Jakarta, MajalahCSR.id – Fakta miris perihal banyaknya limbah plastik di Indonesia mulai sampai ke mancanegara. Sebuah studi yang dilakukan oleh University of Oxford membuka fakta miris ini lewat metode dan data mutakhir, dan menyimpulkan sejumlah pantai di Seychelles, Afrika, tercemar limbah plastik. Anasilis yang dilakukan oleh para ahli terungkap bahwa sebagian besar limbah itu ternyata bukan dari sampah lokal. Itu bisa dilihat dari kemasan, label yang tertera, dan sebagainya.
Agar hasilnya akurat, studi ini menggunakan data masukan mengenai arus laut, ombak, angin serta sampah plastik dari pesisir, sungai, dan lainnya. Hasilnya merujuk pada akumulasi sampah plastik yang ada di 27 lokasi pantai di Seychelles dan sekitarnya, terutama Samudera Hindia bagian barat. Kesimpulan penelitian ini adalah, sampah yang berukuran sedang sampai besar berdaya apung tinggi mayoritas berasal dari Indonesia.
Jenis sampah yang dimaksud antara lain, botol plastic berikut tutupnya, sandal, hingga aneka barang rumah tangga yang berukuran kecil. Sampah itu diperkirakan sudah berada di lautan antara 6 bulan hingga lebih dari 2 tahun. Sementara itu untuk sampah plastic yang berukuran lebih kecil, dari pecahan, pellet, dan mikroplastik diasumsikan berasal dari Afrika Timur dan kawasan lokal Seychelles. Hal ini disebabkan, jenis plastik terakhir ini tidak mengapung melainkan tenggelam sehingga tidak bisa bergerak jauh.
Selain botol plastik, sandal, dan alat rumah tangga, terindentifikasi adanya limbah yang berasal dari industry penangkapan ikan, seperti alat tangkap yang dibuang atau jatuh secara tak sengaja ke lautan. Selain Indonesia terdapat negara lain yang juga disebut turut “menyumbang” penumpukkan sampah botol plastik tersebut, mulai dari Malaysia, Thailand, dan khususnya Tiongkok bila menilik label kemasannya.
Apabila dikaitkan dengan iklim, penumpukkan sampah plastik ini adalah pengaruh musim, utamanya akhir musim barat laut, yang mencapai puncaknya pada bulan Maret – April. Faktor penentu lainnya adalah peristiwa El Niño–Southern Oscillation (ENSO) dan Indian Ocean Dipole (IOD atau biasa disebut Indian Niño).
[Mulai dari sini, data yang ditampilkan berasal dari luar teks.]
(** What clients post to the compiler and the builder; bodies are any JSON values. *)
Inductive Call : Type :=
  | post_compile (body : value)
  | get_draft (draftId : string)
  | post_approve (draftId : string) (body : value)
  | post_session (body : value)
  | get_session (id : string)
  | list_sessions (limit offset : option Z)
  | post_message (id : string) (body : value)
  | post_archive (id : string).

Section Calls.
Context {E : Type} (env : CompilerEnv E) (sha256_hex : string -> string) (policy : SystemPolicy) (maxWaits : nat).

Definition respond (c : Call) : ST (KWorld E) KFail ControllerResult :=
  match c with
  | post_compile body => compileWorkflowController env sha256_hex policy maxWaits body
  | get_draft id => getWorkflowDraftController env id
  | post_approve id body => approveWorkflowDraftController env sha256_hex id body
  | post_session body => createBuilderSessionController env sha256_hex policy maxWaits body
  | get_session id => getBuilderSessionController env id
  | list_sessions limit offset => listBuilderSessionsController env limit offset
  | post_message id body => sendBuilderMessageController env sha256_hex policy maxWaits id body
  | post_archive id => archiveBuilderSessionController env id
  end.
Definition serve (c : Call) (w : KWorld E) : KWorld E := snd (respond c w).
(** One request after the other, each to its end or to the end of the process. *)
Definition serve_all (calls : list Call) (w : KWorld E) : KWorld E := fold_left (fun w c => serve c w) calls w.

Lemma respond_keeps (c : Call) : rely env sha256_hex policy (fun _ => True) -> does sha256_hex policy (fun _ => True) (fun _ => True) (respond c) (fun _ _ => True).
Proof.
  intros Hrely.
  destruct c as [body|id|id body|body|id|limit offset|id body|id]; cbn [respond];
    unfold compileWorkflowController, getWorkflowDraftController, approveWorkflowDraftController, createBuilderSessionController, getBuilderSessionController,
      listBuilderSessionsController, sendBuilderMessageController, archiveBuilderSessionController;
    repeat (case_match; try apply refused_keeps); first [apply compiling_keeps | apply building_keeps].
  2: { apply (does_bind _ _ _ (fun _ _ => True)); [done|apply does_store; [done|done|]|].
       - intros _. eapply lop_weaken; [apply (get_draft_spec _ _ _ (fun _ => True))|done|done].
       - intros [d|]; [by apply does_ret|]. eapply does_weaken; [apply refused_keeps|done|done]. }
  all: eapply projects; [|intros x; repeat (destruct x as [x ?]); by eexists].
  all: by first [apply compile_keeps | apply approve_keeps | apply create_session_keeps | apply get_session_view_keeps | apply list_sessions_keeps | apply send_message_keeps
                | apply archive_session_keeps].
Qed.
Lemma serve_keeps (c : Call) (w : KWorld E) : rely env sha256_hex policy (fun _ => True) -> Good sha256_hex policy (kw_lib w) ->
  Good sha256_hex policy (kw_lib (serve c w)) /\ library_evolves (kw_lib w) (kw_lib (serve c w)).
Proof. intros Hrely HG. destruct (respond_keeps c Hrely w HG Logic.I Logic.I) as (? & _ & ? & _). done. Qed.
End Calls.

(** ** Only [approve] materializes *)

(** The tables of workflows: all but those of tasks. *)
Definition workflow_tables (d : DB) : gmap string WorkflowRow * gmap string StepRow * list WorkflowEventRow * gmap string WorkspaceLeaseRow *
    gmap string HumanRequestRow * gmap string EvidenceRow * list StallRow :=
  (db_workflows d, db_steps d, db_workflow_events d, db_leases d, db_human_requests d, db_evidence d, db_stall_rounds d).
(** The approval status of a draft and the workflow it was materialized as; a draft that does
    not exist is unapproved. *)
Definition approval (id : string) (l : Library) : string * option string :=
  match draftRow id l with Some r => (d_approval_status r, d_materialized_workflow_id r) | None => ("unapproved", None) end.
(** No workflow and no approval is added, changed or removed. *)
Definition approves_nothing (l l' : Library) : Prop :=
  workflow_tables (lb_db l') = workflow_tables (lb_db l) /\ forall id, approval id l' = approval id l.
(** The library changes only by steps that approve nothing, and by the steps of the other
    users of the store. *)
Inductive beside {E : Type} (env : CompilerEnv E) : Library -> Library -> Prop :=
| beside_start l : beside env l l
| beside_own l0 l l' : beside env l0 l -> approves_nothing l l' -> beside env l0 l'
| beside_other l0 l e : beside env l0 l -> beside env l0 (fst (ke_other env e l)).

Lemma approves_nothing_trans (l0 l l' : Library) : approves_nothing l0 l -> approves_nothing l l' -> approves_nothing l0 l'.
Proof. intros [H1 H2] [H3 H4]. split; [congruence|]. intros id. by rewrite H4. Qed.
Lemma beside_quiet {E : Type} (env : CompilerEnv E) (l0 l : Library) : (forall e l, approves_nothing l (fst (ke_other env e l))) -> beside env l0 l -> approves_nothing l0 l.
Proof. intros Hq. induction 1; [done| |]; by eapply approves_nothing_trans. Qed.

(** Calls that only draft and talk. *)
Definition drafting (c : Call) : bool := match c with post_approve _ _ => false | _ => true end.

Section Drafting.
Context {E : Type} (env : CompilerEnv E) (sha256_hex : string -> string) (policy : SystemPolicy) (maxWaits : nat) (l0 : Library).
Local Notation J := (beside env l0).
Local Notation JW := (fun w : KWorld E => J (kw_lib w)).

#[local] Instance J_open : Holds J open.
Proof. intros l H. by destruct (run_open l) as [-> | ->]. Qed.
#[local] Instance J_sessions (f : Library -> gmap string BuilderSessionRow) : Holds J (update (fun s => set_lb_sessions (f s) s) : L unit).
Proof. intros l H. by apply (beside_own _ _ l). Qed.
#[local] Instance J_messages (f : Library -> list BuilderMessageRow) : Holds J (update (fun s => set_lb_messages (f s) s) : L unit).
Proof. intros l H. by apply (beside_own _ _ l). Qed.
Lemma insert_unapproved (r : DraftRow) (l : Library) : draftRow (d_draft_id r) l = None -> d_approval_status r = "unapproved" -> d_materialized_workflow_id r = None ->
  approves_nothing l (snd (insert_draft r l)).
Proof.
  intros Hnew Hs Hm. unfold insert_draft, mbind, ST_bind, asks, ensure. match goal with |- context [negb ?b] => destruct b end; cbn [negb]; [done|]. split; [done|]. intros id. unfold approval, draftRow. cbn.
  destruct (decide (id = d_draft_id r)) as [->|Hne]; [|by rewrite lookup_insert_ne by done].
  rewrite lookup_insert_eq, Hs, Hm. unfold draftRow in Hnew. by rewrite Hnew.
Qed.
Lemma J_from {X Y : Type} (r : result err_code X) (k : X -> L Y) (l : Library) : J l -> (forall x, J (snd (k x l))) -> J (snd ((from r ≫= k) l)).
Proof. intros HJ Hk. unfold mbind, ST_bind, from. destruct r; [apply Hk|done]. Qed.
Lemma J_insert_then {X : Type} (r : DraftRow) (k : unit -> L X) (l : Library) : J l -> draftRow (d_draft_id r) l = None -> d_approval_status r = "unapproved" ->
  d_materialized_workflow_id r = None -> (forall u, Holds J (k u)) -> J (snd ((insert_draft r ≫= k) l)).
Proof.
  intros HJ Hnew Hs Hm Hk. pose proof (beside_own env l0 l _ HJ (insert_unapproved r l Hnew Hs Hm)) as H. unfold mbind, ST_bind.
  destruct (insert_draft r l) as [[u|] l1]; [by apply Hk|done].
Qed.
Lemma J_update_draft (id : string) (f : DraftRow -> DraftRow) :
  (forall r, d_approval_status (f r) = d_approval_status r /\ d_materialized_workflow_id (f r) = d_materialized_workflow_id r) -> Holds J (update_draft id f).
Proof.
  intros Hf l HJ. apply (beside_own _ _ l); [done|]. split; [done|]. intros k. unfold approval, draftRow. cbn. destruct (decide (k = id)) as [->|Hne]; [|by rewrite lookup_alter_ne by done].
  rewrite lookup_alter_eq. destruct (lb_drafts l !! id) as [r|]; [|done]. cbn. by destruct (Hf r) as [-> ->].
Qed.
#[local] Instance J_with_task (now id t : string) (cap : option string) : Holds J (update_draft id (with_task now t cap)).
Proof. by apply J_update_draft. Qed.
#[local] Instance J_with_content (now id : string) (c : DraftContent) : Holds J (update_draft id (with_content now c)).
Proof. by apply J_update_draft. Qed.
#[local] Instance J_mapM {X Y : Type} (f : X -> L Y) (xs : list X) : (forall x, Holds J (f x)) -> Holds J (mapM_L f xs).
Proof. intros Hf. induction xs as [|x xs IH]; cbn; [apply _|]. apply holds_bind; [done|]. intros y. apply holds_bind; [done|]. apply _. Qed.

#[local] Instance J_createDraft (now : string) (i : CreateDraftInput) : Holds J (createDraft now i).
Proof.
  apply holds_bind; [apply _|]. intros _. apply holds_bind; [apply _|]. intros _. apply holds_atomic. intros l HJ. unfold mbind at 1, ST_bind at 1, asks at 1.
  destruct (draftRow (cd_draft_id i) l) as [r|] eqn:Er.
  { enough (H : Holds J (d ← toDraft r; mret (d, false) : L _)) by by apply H. hold. }
  do 4 (apply J_from; [done|]; intros ?). apply J_insert_then; try done. hold.
Qed.
#[local] Instance J_bind (now id t : string) (cap : value) : Holds J (bindDraftCompilerTask now id t cap).
Proof. hold. Qed.
#[local] Instance J_finalize (now id : string) (p : DraftPatch) : Holds J (finalizeDraft now id p).
Proof. hold. Qed.
#[local] Instance J_append (now mid id content : string) (k : option string) : Holds J (appendBuilderUserMessage now mid id content k).
Proof. hold. Qed.
#[local] Instance J_complete (now mid id : string) (rev : Z) (a : AssistantInput) (d h : option string) : Holds J (completeBuilderTurn now mid id rev a d h).
Proof. hold. Qed.
#[local] Instance J_getDraft (id : string) : Holds J (getDraft id).
Proof. hold. Qed.
#[local] Instance J_getSession (id : string) : Holds J (getBuilderSession id).
Proof. hold. Qed.
#[local] Instance J_list (id : string) : Holds J (listBuilderMessages id).
Proof. hold. Qed.
#[local] Instance J_find (id k : string) : Holds J (findBuilderTurn id k).
Proof. hold. Qed.
#[local] Instance J_archived (now id : string) : Holds J (archiveBuilderSession now id).
Proof. hold. Qed.
#[local] Instance J_new_session (now : string) (i : CreateSessionRow) : Holds J (createBuilderSession now i).
Proof. hold. Qed.
(* ===== verification/Router.v ===== *)
(** * Routing and authentication of the Agent Gateway (src/lib/agent-gateway.ts)

    What a request is dispatched to: a handler, a controller, or an error.  [hq_pathname]
    and [hq_search] are the path and the query of the request as the URL parser returns
    them; [hq_body] is all that was received.  Messages for people and the headers of the
    pages are left out. *)

From S2P Require Import Prelude Machine Values Json Contract Verification Validator Outputs StoreRows Store StoreOps RuntimeEnv Runtime TaskContract Workspace GatewayState Gateway GatewayApi EventStream WorkflowApi.

(** ** encodeURIComponent and decodeURIComponent, on the bytes of a string *)

Definition unreserved (c : ascii) : bool := is_alpha c || is_digit c || is_one_of "-_.!~*'()" c.
Definition upper_hex (d : N) : ascii := if (d <? 10)%N then ascii_of_N (48 + d) else ascii_of_N (55 + d).
Definition percent (c : ascii) : chars := let n := N_of_ascii c in ["%"%char; upper_hex (n / 16); upper_hex (n mod 16)].
Definition encode_char (c : ascii) : chars := if unreserved c then [c] else percent c.
Definition encodeURIComponent (s : string) : string := string_of_list_ascii (flat_map encode_char (lit s)).

(** The length of the UTF-8 sequence a byte opens; 0 for a byte that opens none. *)
Definition utf8_len (b : N) : nat :=
  if (b <? 128)%N then 1 else if ((194 <=? b) && (b <=? 223))%N then 2 else if ((224 <=? b) && (b <=? 239))%N then 3 else if ((240 <=? b) && (b <=? 244))%N then 4 else 0.
(** The second byte excludes overlong forms, surrogates and what is past U+10FFFF. *)
Definition utf8_second (b c : N) : bool :=
  ((if b =? 224 then 160 <=? c else if b =? 240 then 144 <=? c else 128 <=? c) && (if b =? 237 then c <=? 159 else if b =? 244 then c <=? 143 else c <=? 191))%N.
Definition utf8_tail (c : N) : bool := ((128 <=? c) && (c <=? 191))%N.
Definition utf8_seq (l : list N) : bool :=
  match l with
  | [] => false
  | b :: r => (List.length l =? utf8_len b)%nat && match r with [] => true | c :: t => utf8_second b c && forallb utf8_tail t end
  end.

Definition octet (l : chars) : option (N * chars) :=
  match l with
  | p :: h :: k :: r => if Ascii.eqb p "%" then match hex_val h, hex_val k with Some x, Some y => Some ((x * 16 + y)%N, r) | _, _ => None end else None
  | _ => None
  end.
Fixpoint octets (n : nat) (l : chars) : option (list N * chars) :=
  match n with
  | O => Some ([], l)
  | S m => match octet l with Some (b, r) => match octets m r with Some (bs, t) => Some (b :: bs, t) | None => None end | None => None end
  end.
(** [None]: URIError. *)
Fixpoint decode_chars (fuel : nat) (l : chars) : option chars :=
  match fuel, l with
  | _, [] => Some []
  | O, _ => None
  | S f, c :: r =>
      if negb (Ascii.eqb c "%") then d ← decode_chars f r; Some (c :: d) else
      match octet l with
      | None => None
      | Some (b, _) =>
          match octets (utf8_len b) l with
          | Some (bs, t) => if utf8_seq bs then d ← decode_chars f t; Some (map ascii_of_N bs ++ d) else None
          | None => None
          end
      end
  end.
Definition decodeURIComponent (s : string) : option string := string_of_list_ascii <$> decode_chars (String.length s) (lit s).

(** ** Requests *)

Record Request : Type := {
  hq_method : string; hq_pathname : string; hq_search : string -> option string; hq_authorization : option string; hq_cookie : option string; hq_body : string }.
(** What the Gateway is configured with; the runtime, the compiler and the builder are wired after the server listens. *)
Record Services : Type := { sv_apiToken : string; sv_shuttingDown : bool; sv_store : bool; sv_runtime : bool; sv_compiler : bool; sv_builder : bool }.

(** ** Authentication *)

Definition constEq (a b : string) : bool := a =s b.
Definition GW_COOKIE : string := "vibe_gw".
Definition cookie_pair (part : string) : string * string := match split_at_char "=" (trim part) with Some (k, v) => (k, v) | None => (trim part, "") end.
(** The first cookie of that name; [None]: its value does not decode. *)
Definition cookieToken (cookie : option string) : option (option string) :=
  match cookie with
  | None => Some None
  | Some raw => match List.find (fun kv => fst kv =s GW_COOKIE) (map cookie_pair (split_char ";" raw)) with
                | Some (_, v) => Some <$> decodeURIComponent v
                | None => Some None
                end
  end.
Definition bearerMatches (q : Request) (apiToken : string) : option bool :=
  if match (h ← hq_authorization q; strip_prefix "Bearer " h) with Some t => constEq t apiToken | None => false end then Some true else
  ck ← cookieToken (hq_cookie q); Some (match ck with Some t => constEq t apiToken | None => false end).

(** ** Targets *)

Inductive Target : Type :=
  | Refused (status : Z) (code : string)
  | MethodNotAllowed (allow : list string)
  | Redirect (location : string) | Page (builder : bool)
  | ListAgents | CreateTask | GetTask (id : string) | TaskEvents (id : string) | CancelTask (id : string)
  | Workflow (q : ApiRequest) | WorkflowEvents (id : string)
  | CompileDraft (body : value) | GetDraft (id : string) | ApproveDraft (id : string) (body : value)
  | ListSessions (limit offset : option num) | CreateSession (body : value) | GetSession (id : string) | SendMessage (id : string) (body : value) | ArchiveSession (id : string).

Definition internal : Target := Refused 500 "internal_error".
Definition not_here : Target := Refused 404 "task_not_found".
Definition on_method (q : Request) (m : string) (t : Target) : Target := if hq_method q =s m then t else MethodNotAllowed [m].
Definition available (b : bool) (code : string) (t : Target) : Target := if b then t else Refused 503 code.
(** The JSON body: 413 when it is too large, 400 when it does not parse. *)
Definition with_json (q : Request) (k : value -> Target) : Target :=
  match readBody MAX_BODY_BYTES (hq_body q) with
  | None => Refused 413 "invalid_request"
  | Some text => match JSON_parse text with Some v => k v | None => Refused 400 "invalid_request" end
  end.
(** An identifier of the path. *)
Definition with_id (part : string) (k : string -> Target) : Target :=
  match decodeURIComponent part with None => internal | Some id => if id =s "" then Refused 400 "invalid_request" else k id end.

Section Routes.
Context (sv : Services) (q : Request).

Definition handleWorkflows (parts : list string) : Target :=
  if negb (sv_store sv) then not_here else
  let runtime := available (sv_runtime sv) "workflow_runtime_unavailable" in
  match parts with
  | [_; _] =>
      if hq_method q =s "GET" then Workflow (ListWorkflows (hq_search q))
      else if hq_method q =s "POST" then runtime (with_json q (fun v => Workflow (CreateWorkflow v)))
      else MethodNotAllowed ["GET"; "POST"]
  | _ :: _ :: part :: rest => with_id part (fun id =>
      match rest with
      | [] => on_method q "GET" (Workflow (GetWorkflow id))
      | [sub] =>
          if sub =s "start" then on_method q "POST" (runtime (Workflow (StartWorkflow id)))
          else if sub =s "events" then on_method q "GET" (WorkflowEvents id)
          else if sub =s "cancel" then on_method q "POST" (runtime (Workflow (CancelWorkflow id)))
          else if sub =s "pending-request" then on_method q "GET" (runtime (Workflow (PendingRequest id)))
          else if (sub =s "answer") || (sub =s "decision") then on_method q "POST" (runtime (with_json q (fun v =>
            if sub =s "answer" then Workflow (AnswerInput id v) else Workflow (DecideApproval id v))))
          else if sub =s "resume" then on_method q "POST" (runtime (Workflow (ResumeWorkflow id)))
          else not_here
      | _ => not_here
      end)
  | _ => internal
  end.

Definition handleWorkflowDrafts (parts : list string) : Target :=
  if negb (sv_store sv) then not_here else
  let compiler := available (sv_compiler sv) "compiler_unavailable" in
  match parts with
  | [_; _] => on_method q "POST" (compiler not_here)
  | _ :: _ :: part :: rest =>
      if match rest with [] => part =s "compile" | _ => false end then on_method q "POST" (compiler (with_json q CompileDraft)) else
      with_id part (fun id =>
        match rest with
        | [] => on_method q "GET" (compiler (GetDraft id))
        | [sub] => if sub =s "approve" then on_method q "POST" (compiler (with_json q (ApproveDraft id))) else not_here
        | _ => not_here
        end)
  | _ => internal
  end.

Definition numParam (name : string) : option num :=
  v ← hq_search q name; let n := Number v in if num_isFinite n then Some n else None.
Definition handleWorkflowBuilder (parts : list string) : Target :=
  if negb (sv_store sv) then not_here else
  let builder := available (sv_builder sv) "builder_unavailable" in
  match parts with
  | _ :: _ :: sessions :: rest =>
      if negb (sessions =s "sessions") then not_here else
      match rest with
      | [] =>
          if hq_method q =s "GET" then builder (ListSessions (numParam "limit") (numParam "offset"))
          else if hq_method q =s "POST" then builder (with_json q CreateSession)
          else MethodNotAllowed ["GET"; "POST"]
      | part :: sub => with_id part (fun id =>
          match sub with
          | [] => on_method q "GET" (builder (GetSession id))
          | [s] => if s =s "messages" then on_method q "POST" (builder (with_json q (SendMessage id)))
                   else if s =s "archive" then on_method q "POST" (builder (ArchiveSession id)) else not_here
          | _ => not_here
          end)
      end
  | _ => not_here
  end.

Definition ui (parts : list string) : Target :=
  if negb (hq_method q =s "GET") then MethodNotAllowed ["GET"] else
  let isBuilder := match parts with _ :: p :: _ => p =s "builder" | _ => false end in
  if match hq_search q "token" with Some t => constEq t (sv_apiToken sv) | None => false end then
    let name := if isBuilder then "session" else "draft" in
    let query := match truthy_string (hq_search q name) with Some v => "?" +:+ name +:+ "=" +:+ encodeURIComponent v | None => "" end in
    Redirect ((if isBuilder then "/ui/builder" else "/ui") +:+ query)
  else Page isBuilder.

Definition task_routes (parts : list string) : Target :=
  match parts with
  | _ :: _ :: part :: rest => with_id part (fun id =>
      match rest with
      | [] => on_method q "GET" (GetTask id)
      | [sub] => if sub =s "events" then on_method q "GET" (TaskEvents id) else if sub =s "cancel" then on_method q "POST" (CancelTask id) else not_here
      | _ => not_here
      end)
  | _ => not_here
  end.

Definition path_parts : list string := List.filter (fun p => negb (p =s "")) (split_char "/" (hq_pathname q)).
Definition dispatch : Target :=
  match path_parts with
  | v1 :: name :: rest =>
      if negb (v1 =s "v1") then not_here
      else if (name =s "agents") && match rest with [] => true | _ => false end then on_method q "GET" ListAgents
      else if (name =s "tasks") && match rest with [] => true | _ => false end then on_method q "POST" CreateTask
      else if name =s "workflows" then handleWorkflows path_parts
      else if name =s "workflow-drafts" then handleWorkflowDrafts path_parts
      else if name =s "workflow-builder" then handleWorkflowBuilder path_parts
      else if name =s "tasks" then task_routes path_parts
      else not_here
  | _ => not_here
  end.
(** The listener of the server. *)
Definition route : Target :=
  if sv_shuttingDown sv then Refused 503 "service_unavailable" else
  if match path_parts with p :: _ => p =s "ui" | [] => false end then ui path_parts else
  match bearerMatches q (sv_apiToken sv) with
  | None => internal
  | Some false => Refused 401 "unauthorized"
  | Some true => dispatch
  end.
End Routes.
(* ===== verification/StreamClient.v ===== *)
(** * The client reads the stream: from the durable log to the caller

    The events a client collects, however its polls end and however the text of a stream
    is cut into chunks, are an exact tail of the durable log of the workflow. *)

From S2P Require Import Prelude Machine Values Json JsonProps OutputProps Contract Verification Outputs StoreRows Store StoreOps StoreProps StoreInv StoreRun RuntimeEnv Runtime RuntimeProps TaskContract Workspace EventStream EventStreamProps WorkflowApi Router GatewayClient.

(** ** Server-sent events survive any chunking *)

Definition NL : ascii := "010"%char.

(** ** Splitting a text into frames *)

Lemma next_frame_cons (a b : ascii) (r : chars) : next_frame (a :: b :: r) =
  if (Ascii.eqb a NL && Ascii.eqb b NL)%bool then Some ([], r) else match next_frame (b :: r) with Some (f, rest) => Some (a :: f, rest) | None => None end.
Proof. done. Qed.
Lemma next_frame_app (b s f r : chars) : next_frame b = Some (f, r) -> next_frame (b ++ s) = Some (f, r ++ s).
Proof.
  revert f r. induction b as [|a t IH]; intros f r; [done|]. destruct t as [|b' t']; [done|]. cbn [app]. rewrite !next_frame_cons. intros H.
  destruct (_ && _)%bool; [injection H as <- <-; done|]. destruct (next_frame (b' :: t')) as [[f' r']|]; [|done]. injection H as <- <-.
  cbn [app] in IH. by rewrite (IH f' r' eq_refl).
Qed.
Lemma next_frame_shorter (b f r : chars) : next_frame b = Some (f, r) -> (List.length r + 2 <= List.length b)%nat.
Proof.
  revert f r. induction b as [|a t IH]; intros f r; [done|]. destruct t as [|b' t']; [done|]. rewrite next_frame_cons. intros H.
  destruct (_ && _)%bool; [injection H as <- <-; cbn; lia|]. destruct (next_frame (b' :: t')) as [[f' r']|] eqn:E; [|done]. injection H as <- <-. specialize (IH _ _ eq_refl). cbn in *. lia.
Qed.

Fixpoint frames_of (fuel : nat) (b : chars) : list string * chars :=
  match fuel with
  | O => ([], b)
  | S n => match next_frame b with None => ([], b) | Some (f, r) => let (fs, t) := frames_of n r in (string_of_list_ascii f :: fs, t) end
  end.
Lemma frames_fuel (n m : nat) (b : chars) : (List.length b <= n)%nat -> (List.length b <= m)%nat -> frames_of n b = frames_of m b.
Proof.
  revert m b. induction n as [|n IH]; intros m b Hn Hm; [destruct b; [|cbn in Hn; lia]; by destruct m|]. destruct m as [|m]; [destruct b; [done|cbn in Hm; lia]|]. cbn.
  destruct (next_frame b) as [[f r]|] eqn:E; [|done]. apply next_frame_shorter in E. by rewrite (IH m r) by lia.
Qed.
Definition frames (b : chars) : list string * chars := frames_of (List.length b) b.
Lemma frames_step (b : chars) : frames b = match next_frame b with None => ([], b) | Some (f, r) => let (fs, t) := frames r in (string_of_list_ascii f :: fs, t) end.
Proof.
  unfold frames at 1. destruct (List.length b) as [|n] eqn:L; [by destruct b|]. cbn. destruct (next_frame b) as [[f r]|] eqn:E; [|done]. apply next_frame_shorter in E.
  unfold frames. by rewrite (frames_fuel n (List.length r)) by lia.
Qed.
Lemma frames_app (b s : chars) : frames (b ++ s) = let (fs, t) := frames b in let (fs', t') := frames (t ++ s) in (fs ++ fs', t').
Proof.
  remember (List.length b) as n eqn:Hn. assert (Hle : (List.length b <= n)%nat) by lia. clear Hn. revert b Hle. induction n as [|n IH]; intros b Hle.
  - destruct b; [|cbn in Hle; lia]. change (frames []) with (@nil string, @nil ascii). cbv beta iota. cbn [app]. by destruct (frames s).
  - rewrite (frames_step b). destruct (next_frame b) as [[f r]|] eqn:E; [|cbn; by destruct (frames (b ++ s))].
    rewrite frames_step, (next_frame_app _ s _ _ E). apply next_frame_shorter in E. rewrite (IH r) by lia. destruct (frames r) as [fs t]. by destruct (frames (t ++ s)).
Qed.

(** ** The reader *)

Section Reader.
Context (warning : string) (ends : list string).

Fixpoint run_frames (fs : list string) (c : Collecting) : bool * Collecting :=
  match fs with [] => (false, c) | f :: rest => match on_frame warning ends f c with (true, c') => (true, c') | (false, c') => run_frames rest c' end end.
Lemma run_frames_app (l l' : list string) (c : Collecting) : run_frames (l ++ l') c = match run_frames l c with (true, c') => (true, c') | (false, c') => run_frames l' c' end.
Proof. revert c. induction l as [|f l IH]; intros c; [done|]. cbn. destruct (on_frame warning ends f c) as [[] c']; [done|apply IH]. Qed.

Lemma drain_frames (n : nat) (b : chars) (c : Collecting) : (List.length b <= n)%nat ->
  match drain warning ends n b c with (stop, rest, c') => run_frames (fst (frames b)) c = (stop, c') /\ (stop = false -> rest = snd (frames b)) end.
Proof.
  revert b c. induction n as [|n IH]; intros b c Hn; [destruct b; [by split|cbn in Hn; lia]|]. cbn. rewrite frames_step.
  destruct (next_frame b) as [[f r]|] eqn:E; [|by split]. apply next_frame_shorter in E. specialize (IH r). destruct (frames r) as [fs t]. cbn.
  destruct (on_frame warning ends (string_of_list_ascii f) c) as [[] c']; [by split|]. specialize (IH c'). apply IH. lia.
Qed.
(** However the text is cut into chunks, the reader runs through its frames. *)
Lemma read_chunks_frames (chunks : list string) (buf : chars) (c : Collecting) : frames buf = ([], buf) ->
  read_chunks warning ends chunks buf c = run_frames (fst (frames (buf ++ flat_map lit chunks))) c.
Proof.
  revert buf c. induction chunks as [|s chunks IH]; intros buf c Hb; cbn [read_chunks flat_map]; [by rewrite app_nil_r, Hb|].
  assert (H := drain_frames (List.length (buf ++ lit s)) (buf ++ lit s) c (le_n _)). rewrite app_assoc, frames_app.
  destruct (drain warning ends (List.length (buf ++ lit s)) (buf ++ lit s) c) as [[stop rest] c']. destruct H as [Hr Hrest].
  destruct (frames (buf ++ lit s)) as [fs t] eqn:E. cbn in Hr, Hrest. destruct stop.
  - destruct (frames (t ++ flat_map lit chunks)) as [fs' t']. cbn [fst]. by rewrite run_frames_app, Hr.
  - rewrite (Hrest eq_refl). rewrite IH; [|].
    + destruct (frames (t ++ flat_map lit chunks)) as [fs' t']. cbn [fst]. by rewrite run_frames_app, Hr.
    + assert (Hx := frames_app (buf ++ lit s) []). rewrite app_nil_r, E, app_nil_r in Hx. destruct (frames t) as [fs' t']. injection Hx as Hfs <-.
      assert (fs' = []) as -> by (apply (f_equal List.length) in Hfs; rewrite length_app in Hfs; destruct fs'; [done|cbn in Hfs; lia]). done.
Qed.
End Reader.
Menurut keterangan tertulis yang disampaikan University of Oxford, ini adalah studi pertama yang menghasilkan estimasi kuantitatif perihal sampah muasal limbah plastik di Seychelles dan sejumlah kepulauan terpencil lainnya di Samudra Hindia bagian barat. Keberadaan limbah plastik ini tentu jadi ancaman merugikan bagi ekosistem laut setempat, termasuk pada mata pencaharian warga lokal.
Hasil ini menyusul studi sebelumnya yang juga dilakukan oleh lembaga yang sama, di mana lebih dari 500 ton puing limbah telah mencemari Aldabra Atoll di Seychelles, Situs Warisan Dunia UNESCO yang bernilai ekologis dengan nol populasi permanen.
“Kami telah menggabungkan data pengamatan dari seluruh Seychelles dengan simulasi komputer mutakhir untuk menghasilkan prediksi paling komprehensif yang saat ini tersedia untuk sampah laut yang tersebar di wilayah tersebut,” kata peneliti utama, Noam Vogt-Vincent dari Departemen Ilmu Bumi, University of Oxford.
Menurut Noam, hal ini akan memberikan informasi penting bagi manajemen lokal di pulau-pulau ini—banyak di antaranya merupakan hotspot keanekaragaman hayati global—dan untuk menginformasikan respons nasional dan internasional.
Hasil studi ini hendaknya menjadi dorongan upaya untuk sesegera mungkin mengelola limbah secara benar, terutama dari negara penghasil, termasuk Indonesia. Sudah bukan saatnya penanganan limbah menjadi nir prioritas. Seperti bencana asap akibat kebakaran hutan di Indonesia, limbah plastik lambat laun jadi bencana lingkungan yang tak hanya di dalam negeri, melainkan juga negara lain. Bukan tak mungkin akibatnya akan mencederai dan merugikan hubungan politis dan diplomasi negara kita di mata dunia.